WORK ITEM:
Could you set down exactly the lines of the data below, starting at the one that holds "(** ** Network *)" and ending at the one that holds "servers : gmap string nat;", both included, and only those?

[Collection entries]
--------------------
Definition getService (server : Server) (name : string) : res service :=
  match Server_services server !! name with
  | None => Fail ("rpc: service " +:+ name +:+ " undefined")
  | Some s => Ok s
  end.

Definition dispatch (server : Server) (service method : string) (args reply : value)
  : M error :=
  match getService server service with
  | Fail err => ret nil
  | Ok srv => service.dispatch srv method args reply
  end.

End Server.

(** ** Client *)

(** The handle holds its name; its two handlers are the fabric's [call]
    and [closeClient], so [Client.Call] and [Client.Close] below take the
    fabric they are bound to. *)
Record Client := {
  Client_name : string  (* Unique name to identify this client. *)
}.

Definition newClient (name : string) : Client := {| Client_name := name |}.

(** ** Network *)

Definition longTimeout : Z := 7000.
Definition shortTimeout : Z := 100.
Definition shortDelay : Z := 27.

Definition timeoutErr : error := Some "rpc: request timeout".

(** [servers] holds pointers: [objects] is the store of the Server
    objects the fabric allocated, addressed by allocation order. *)
Record Network := {
  objects : nat → Server;
  allocated : nat;
  servers : gmap string nat;
  clients : gmap string Client;
  addressMap : gmap string string;  (* Map network address to server name. *)
  connections : gmap string string; (* Map client name to server name it connected to. *)
  reliable : bool;
  longDelay : bool;
  longReorder : bool;
  enabled : gmap string bool
}.

Definition NewNetwork : Network :=
  {| objects := λ _, newServer ""; allocated := 0;
     servers := ∅; clients := ∅; addressMap := ∅; connections := ∅;
     reliable := true; longDelay := false; longReorder := false;
     enabled := ∅ |}.

Definition with_servers (n : Network) (m : gmap string nat) : Network :=
  {| objects := objects n; allocated := allocated n; servers := m;
     clients := clients n; addressMap := addressMap n;
     connections := connections n; reliable := reliable n;
     longDelay := longDelay n; longReorder := longReorder n;
     enabled := enabled n |}.

Definition with_object (n : Network) (l : nat) (s : Server) : Network :=
  {| objects := λ l', if (l' =? l)%nat then s else objects n l';
     allocated := Nat.max (allocated n) (S l); servers := servers n;
     clients := clients n; addressMap := addressMap n;
     connections := connections n; reliable := reliable n;
     longDelay := longDelay n; longReorder := longReorder n;
     enabled := enabled n |}.

Definition with_clients (n : Network) (m : gmap string Client) : Network :=
  {| objects := objects n; allocated := allocated n; servers := servers n;
     clients := m; addressMap := addressMap n;
     connections := connections n; reliable := reliable n;
     longDelay := longDelay n; longReorder := longReorder n;
     enabled := enabled n |}.

Definition with_addressMap (n : Network) (m : gmap string string) : Network :=
  {| objects := objects n; allocated := allocated n; servers := servers n;
     clients := clients n; addressMap := m;
     connections := connections n; reliable := reliable n;
     longDelay := longDelay n; longReorder := longReorder n;
     enabled := enabled n |}.

Definition with_connections (n : Network) (m : gmap string string) : Network :=
  {| objects := objects n; allocated := allocated n; servers := servers n;
     clients := clients n; addressMap := addressMap n;
     connections := m; reliable := reliable n;
     longDelay := longDelay n; longReorder := longReorder n;
     enabled := enabled n |}.

Definition with_enabled (n : Network) (m : gmap string bool) : Network :=
  {| objects := objects n; allocated := allocated n; servers := servers n;
     clients := clients n; addressMap := addressMap n;
     connections := connections n; reliable := reliable n;
     longDelay := longDelay n; longReorder := longReorder n;
     enabled := m |}.

Definition with_flags (n : Network) (r ld lr : bool) : Network :=
  {| objects := objects n; allocated := allocated n; servers := servers n;
     clients := clients n; addressMap := addressMap n;
     connections := connections n; reliable := r;
     longDelay := ld; longReorder := lr;
     enabled := enabled n |}.

Module Network.

(** SetReliable marks Network as reliable or not reliable. *)
Definition SetReliable (n : Network) (reliable : bool) : Network :=
  with_flags n reliable (longDelay n) (longReorder n).

Definition setClientEnable (n : Network) (name : string) (enabled_ : bool) : Network :=
  match clients n !! name with
  | None => n (* Do nothing if client not exist. *)
  | Some _ => with_enabled n (<[name := enabled_]> (enabled n))
  end.

Definition EnableClient (n : Network) (name : string) : Network :=
  setClientEnable n name true.

Definition DisableClient (n : Network) (name : string) : Network :=
  setClientEnable n name false.

(** NewServer creates a Server with generated name; the result is the
    pointer to it. *)
Definition NewServer (n : Network) : Network * nat :=
  let name := generateName "server" (Z.of_nat (size (servers n))) in
  let server := allocated n in
  let n := with_object n server (newServer name) in
  (with_servers n (<[name := server]> (servers n)), server).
--------------------
EXERCISE OUTPUT:
(** ** Network *)

Definition longTimeout : Z := 7000.
Definition shortTimeout : Z := 100.
Definition shortDelay : Z := 27.

Definition timeoutErr : error := Some "rpc: request timeout".

(** [servers] holds pointers: [objects] is the store of the Server
    objects the fabric allocated, addressed by allocation order. *)
Record Network := {
  objects : nat → Server;
  allocated : nat;
  servers : gmap string nat;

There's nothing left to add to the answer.